Study overview: Admitting that previous studies which disproved the link between MMR vaccine and autism were limited by design and responding to the World Health Organization’s call for further study, the authors sought a larger data sample to increase the statistical analysis capabilities. They conducted a retrospective study on children born in Denmark between 1991 and 1998, after the MMR vaccine was approved for use in Denmark in 1987. They compared the cohort of unvaccinated children to the nearly half of million children who received the vaccine and found an insignificant relative risk of autism and autism-spectrum disorders in the vaccinated population.
Study's Flaws: The data presented by the researchers in their findings is inconsistent, calling into question their entire methodology. Table 1 reports 269 vaccinated children with autistic disorder and 47 unvaccinated children with autistic disorder. Table 2 reports 263 vaccinated children with autistic disorder and 53 unvaccinated children with autistic disorder. Depending on which set of numbers is used changes the results to other slightly less or slightly more than a Relative Risk of one when the vaccinated cohort is compared to the unvaccinated. That their findings are based on inconsistent data should be enough for credible reporting on vaccinations to not cite the study. Also the authors themselves admit that this type of study does not rule out that a subpopulation could be vulnerable to the MMR vaccine as presented in the 1998 Lancet study [Thompson’s study].
Conflicts of interest: This study was funded by the National Immunization Program (NIP) at the U.S. Centers for Disease Control and Prevention (CDC) which had a vested financial interest in increased uptake of the MMR vaccine as it directly bought the vaccine from Merck and distributed it for reimbursement to the states’ public health departments. Also, one of the co-authors of the study, Dr. Diana Schendel, was a CDC employee at the time of publication. In addition, three of the co-authors (Dr. Mads Melbye, Mr. Jan Wohlfahrt and Mr. Anders Hviid) were employees of Staten Serum Institut, a for-profit company that manufactures and distributes vaccines in Denmark.
Other studies of the Denmark data that do show an association between MMR and autism
See the Goldman study.
A note about my perspective
I focus on autism because it's important and the data is crystal clear.

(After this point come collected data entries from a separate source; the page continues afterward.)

(** * dx.settings: the validated configuration store, the option setter,
      the display-mode controller and the scoped override context.

    Shallow embedding of [src/dx/settings.py].  The module-level global
    [settings], the pandas option table, the IPython formatter registry and
    the [dx] logger are the components of an explicit [world] that every
    operation threads; a raised exception is the [Raise] outcome of the
    exception-state monad [M]. *)

From Stdlib Require Import ZArith QArith String Ascii List Bool Lia DecimalString.
From stdpp Require Import base decidable option list strings.

Set Warnings "-register-all".
Local Open Scope string_scope.
Local Open Scope list_scope.
Local Open Scope Z_scope.

(** ** Python values *)

(** Modelled from the spec: [dx.types.DXDisplayMode] is imported by
    [settings.py] but declared outside it; the spec gives the closed
    enumeration [plain], [simple], [enhanced], and the code names the members
    [DXDisplayMode.enhanced], [.simple], [.plain]. *)
Inductive DXDisplayMode := enhanced | simple | plain.

#[global] Instance DXDisplayMode_eq_dec : EqDecision DXDisplayMode.
Proof. solve_decision. Defined.

(** [DXDisplayMode.<m>.value] *)
Definition mode_value (m : DXDisplayMode) : string :=
  match m with
  | enhanced => "enhanced"
  | simple => "simple"
  | plain => "plain"
  end.

(** [DXDisplayMode(s)]: lookup of a member by its value. *)
Definition mode_of_value (s : string) : option DXDisplayMode :=
  if decide (s = "enhanced") then Some enhanced
  else if decide (s = "simple") then Some simple
  else if decide (s = "plain") then Some plain
  else None.

(** ** The configuration's fields *)

(** The fields of [Settings].  pydantic orders the annotated fields first and
    the one without an annotation, [LOG_LEVEL], last; this is the order of
    [vars(settings)] and of [settings.dict()]. *)
Inductive field :=
| DISPLAY_MAX_ROWS | DISPLAY_MAX_COLUMNS | HTML_TABLE_SCHEMA | MEDIA_TYPE
| MAX_RENDER_SIZE_BYTES | RENDERABLE_OBJECTS | SAMPLING_FACTOR | DISPLAY_MODE
| SAMPLING_METHOD | COLUMN_SAMPLING_METHOD | ROW_SAMPLING_METHOD | RANDOM_STATE
| RESET_INDEX_VALUES | FLATTEN_INDEX_VALUES | FLATTEN_COLUMN_VALUES
| STRINGIFY_INDEX_VALUES | STRINGIFY_COLUMN_VALUES | DATETIME_STRING_FORMAT
| ENABLE_DATALINK | LOG_LEVEL.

Once parents worldwide are red-pilled on this topic, they will be furious, demand accountability, and be open to hearing other truths, the biggest being that vaccine risk benefits are in aggregate negative; there may be a good vaccine, but there isn’t any data to prove that because they hide the data from the public. Nobody should be getting any shots until the record-level public health data regarding these shots is made public which I have called for many time (and which the medical community refuses to call for).
See also this tweet:
Whether vaccines cause autism is a critical issue to get right.
The medical community has had decades to get it right with a well-designed study and they have completely failed. They have simply never done a study using the simplest, most obvious, and most sensitive method to find whether there is a signal or not (described in step #1 above). This study would be trivial to do in VSD or in a few large pediatric practices. Why was it never done? And why don’t they make this data public so anyone can analyze it?
Instead, they embrace a methodology that is clearly inferior and a study that is clearly flawed and then declared the issue settled science.
It’s almost as if nobody wants to know the truth, isn’t it?
Now you know just how inept they are.
And it should cause them all great embarrassment that this is all being pointed out by an MIT electrical engineer.